Problem requirements. Every record must be repeated exactly, with no omission.

****************************************

(** C30: Every reachable store satisfies the invariant of the versioned rule set: the
    versions of each rule are numbered 1 to the current one without gaps and in the
    order of their revisions, the revisions 1..n of the set name one version each, the
    rule row agrees with its current version, only a last version is a deletion, every
    stored definition was accepted, and at most a hundred rules are live.  Whatever
    writes follow, versions and selections already stored are never changed or removed,
    and a deleted rule's row stays as the deletion left it. *)
Theorem rule_history_immutable s s' :
  rule_reachable s → rtc rule_step s s' → rules_inv s ∧ rules_inv s' ∧ store_extends s s'.
Proof.
  intros Hr Hs. pose proof (reachable_rules_inv _ Hr) as Hinv. split; [done|].
  split; [by eapply steps_inv|by apply steps_extend].
Qed.

(** A write accepted for rule [id] by a caller that expected version [e]. *)
Definition accepted (id : text) (e : Z) (s s' : rule_store) : Prop :=
  (∃ definition identity selection now fresh detail, argument_ok definition ∧ id ≠ [] ∧
    put_automation_rule definition (Some id) (Some e) identity selection now fresh s = Ret (detail, s')) ∨
  (∃ enabled now detail, s' ≠ s ∧ set_automation_rule_enabled id e enabled now s = Ret (detail, s')) ∨
  (∃ now version, delete_automation_rule id e now s = Ret (version, s')).

Lemma put_expects definition id e identity selection now fresh s : id ≠ [] →
  is_ret (put_automation_rule definition (Some id) (Some e) identity selection now fresh s) = true →
  ∃ r, s.(rs_rules) !! id = Some r ∧ r.(rr_current_version) = e.
Proof.
  intros Hid. destruct (put_automation_rule _ _ _ _ _ _ _ _) as [[detail s']|] eqn:Hp; [|done].
  intros _. unfold put_automation_rule in Hp.
  rewrite (bool_decide_eq_true_2 _ Hid : truthy id = true) in Hp.
  do 4 (apply bind_ret_inv in Hp as (? & _ & Hp)).
  apply bind_ret_inv in Hp as (out & Hrow & _). unfold put_rule_row in Hrow.
  destruct (rs_rules s !! id) as [r|]; [|done]. exists r. split; [done|].
  apply bind_ret_inv in Hrow as (u & _ & Hrow). apply bind_ret_inv in Hrow as (u' & He & _).
  apply require_ret_inv in He. bools. congruence.
Qed.
Lemma senders_ok_inv seen l : senders_ok seen l = true →
  (∀ e, e ∈ l → sender_ok [] e = true) ∧ NoDup l.*1 ∧ ∀ e, e ∈ l → e.1 ∉ seen.
Proof.
  revert seen. induction l as [|e l IH]; intros seen Hs; simpl in Hs.
  { split_and!; [set_solver|constructor|set_solver]. }
  bools. unfold sender_ok in *. bools.
  match goal with Hr : senders_ok _ _ = true |- _ => apply IH in Hr as (Hv & Hnd & Hseen) end.
  split_and!.
  - intros e' Hin. apply elem_of_cons in Hin as [->|Hin]; [|auto].
    rewrite !andb_true_iff. split_and!; [by apply bool_decide_eq_true_2| |done].
    rewrite bool_decide_eq_false_2; [done|set_solver].
  - simpl. constructor; [|done]. intros Hin. apply list_elem_of_fmap in Hin as (e' & E & Hin).
    apply (Hseen e' Hin). rewrite <- E. by left.
  - intros e' Hin. apply elem_of_cons in Hin as [->|Hin]; [done|].
    intros Hs. apply (Hseen e' Hin). by right.
Qed.

Lemma read_senders_dumps seen l :
  (∀ e, e ∈ l → sender_ok [] e = true) → NoDup l.*1 → (∀ e, e ∈ l → e.1 ∉ seen) →
  read_senders seen (canon true <$> (sender_json <$> l)) = Ret l.
Proof.
  revert seen. induction l as [|e l IH]; intros seen Hv Hnd Hseen; [done|].
  simpl in Hnd. apply list.NoDup_cons in Hnd as [Hni Hnd]. rewrite !fmap_cons.
  assert (read_sender (canon true (sender_json e)) = Some e) as Hr by (by destruct e as [email []]).
  cbn [read_senders]. rewrite Hr.
  assert (sender_ok seen e = true) as ->.
  { specialize (Hv e ltac:(by left)). unfold sender_ok in *. bools. rewrite !andb_true_iff.
    split_and!; [by apply bool_decide_eq_true_2| |done].
    rewrite bool_decide_eq_false_2; [done|]. apply Hseen. by left. }
  rewrite IH; [done|intros e' Hin; apply Hv; by right|done|].
  intros e' Hin. rewrite not_elem_of_cons. split; [|apply Hseen; by right].
  intros E. apply Hni. apply list_elem_of_fmap. by exists e'.
Qed.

****************************************

Answer to the exercise.
(** C30: Every reachable store satisfies the invariant of the versioned rule set: the
    versions of each rule are numbered 1 to the current one without gaps and in the
    order of their revisions, the revisions 1..n of the set name one version each, the
    rule row agrees with its current version, only a last version is a deletion, every
    stored definition was accepted, and at most a hundred rules are live.  Whatever
    writes follow, versions and selections already stored are never changed or removed,
    and a deleted rule's row stays as the deletion left it. *)
Theorem rule_history_immutable s s' :
  rule_reachable s → rtc rule_step s s' → rules_inv s ∧ rules_inv s' ∧ store_extends s s'.
Proof.
  intros Hr Hs. pose proof (reachable_rules_inv _ Hr) as Hinv. split; [done|].
  split; [by eapply steps_inv|by apply steps_extend].
Qed.

(** A write accepted for rule [id] by a caller that expected version [e]. *)
Definition accepted (id : text) (e : Z) (s s' : rule_store) : Prop :=
  (∃ definition identity selection now fresh detail, argument_ok definition ∧ id ≠ [] ∧
    put_automation_rule definition (Some id) (Some e) identity selection now fresh s = Ret (detail, s')) ∨
  (∃ enabled now detail, s' ≠ s ∧ set_automation_rule_enabled id e enabled now s = Ret (detail, s')) ∨
  (∃ now version, delete_automation_rule id e now s = Ret (version, s')).

Lemma put_expects definition id e identity selection now fresh s : id ≠ [] →
  is_ret (put_automation_rule definition (Some id) (Some e) identity selection now fresh s) = true →
  ∃ r, s.(rs_rules) !! id = Some r ∧ r.(rr_current_version) = e.
Proof.
  intros Hid. destruct (put_automation_rule _ _ _ _ _ _ _ _) as [[detail s']|] eqn:Hp; [|done].
  intros _. unfold put_automation_rule in Hp.
  rewrite (bool_decide_eq_true_2 _ Hid : truthy id = true) in Hp.
  do 4 (apply bind_ret_inv in Hp as (? & _ & Hp)).
  apply bind_ret_inv in Hp as (out & Hrow & _). unfold put_rule_row in Hrow.
  destruct (rs_rules s !! id) as [r|]; [|done]. exists r. split; [done|].
  apply bind_ret_inv in Hrow as (u & _ & Hrow). apply bind_ret_inv in Hrow as (u' & He & _).
  apply require_ret_inv in He. bools. congruence.
Qed.
Lemma senders_ok_inv seen l : senders_ok seen l = true →
  (∀ e, e ∈ l → sender_ok [] e = true) ∧ NoDup l.*1 ∧ ∀ e, e ∈ l → e.1 ∉ seen.
Proof.
  revert seen. induction l as [|e l IH]; intros seen Hs; simpl in Hs.
  { split_and!; [set_solver|constructor|set_solver]. }
  bools. unfold sender_ok in *. bools.
  match goal with Hr : senders_ok _ _ = true |- _ => apply IH in Hr as (Hv & Hnd & Hseen) end.
  split_and!.
  - intros e' Hin. apply elem_of_cons in Hin as [->|Hin]; [|auto].
    rewrite !andb_true_iff. split_and!; [by apply bool_decide_eq_true_2| |done].
    rewrite bool_decide_eq_false_2; [done|set_solver].
  - simpl. constructor; [|done]. intros Hin. apply list_elem_of_fmap in Hin as (e' & E & Hin).
    apply (Hseen e' Hin). rewrite <- E. by left.
  - intros e' Hin. apply elem_of_cons in Hin as [->|Hin]; [done|].
    intros Hs. apply (Hseen e' Hin). by right.
Qed.

Lemma read_senders_dumps seen l :
  (∀ e, e ∈ l → sender_ok [] e = true) → NoDup l.*1 → (∀ e, e ∈ l → e.1 ∉ seen) →
  read_senders seen (canon true <$> (sender_json <$> l)) = Ret l.
Proof.
  revert seen. induction l as [|e l IH]; intros seen Hv Hnd Hseen; [done|].
  simpl in Hnd. apply list.NoDup_cons in Hnd as [Hni Hnd]. rewrite !fmap_cons.
  assert (read_sender (canon true (sender_json e)) = Some e) as Hr by (by destruct e as [email []]).
  cbn [read_senders]. rewrite Hr.
  assert (sender_ok seen e = true) as ->.
  { specialize (Hv e ltac:(by left)). unfold sender_ok in *. bools. rewrite !andb_true_iff.
    split_and!; [by apply bool_decide_eq_true_2| |done].
    rewrite bool_decide_eq_false_2; [done|]. apply Hseen. by left. }
  rewrite IH; [done|intros e' Hin; apply Hv; by right|done|].
  intros e' Hin. rewrite not_elem_of_cons. split; [|apply Hseen; by right].
  intros E. apply Hni. apply list_elem_of_fmap. by exists e'.
Qed.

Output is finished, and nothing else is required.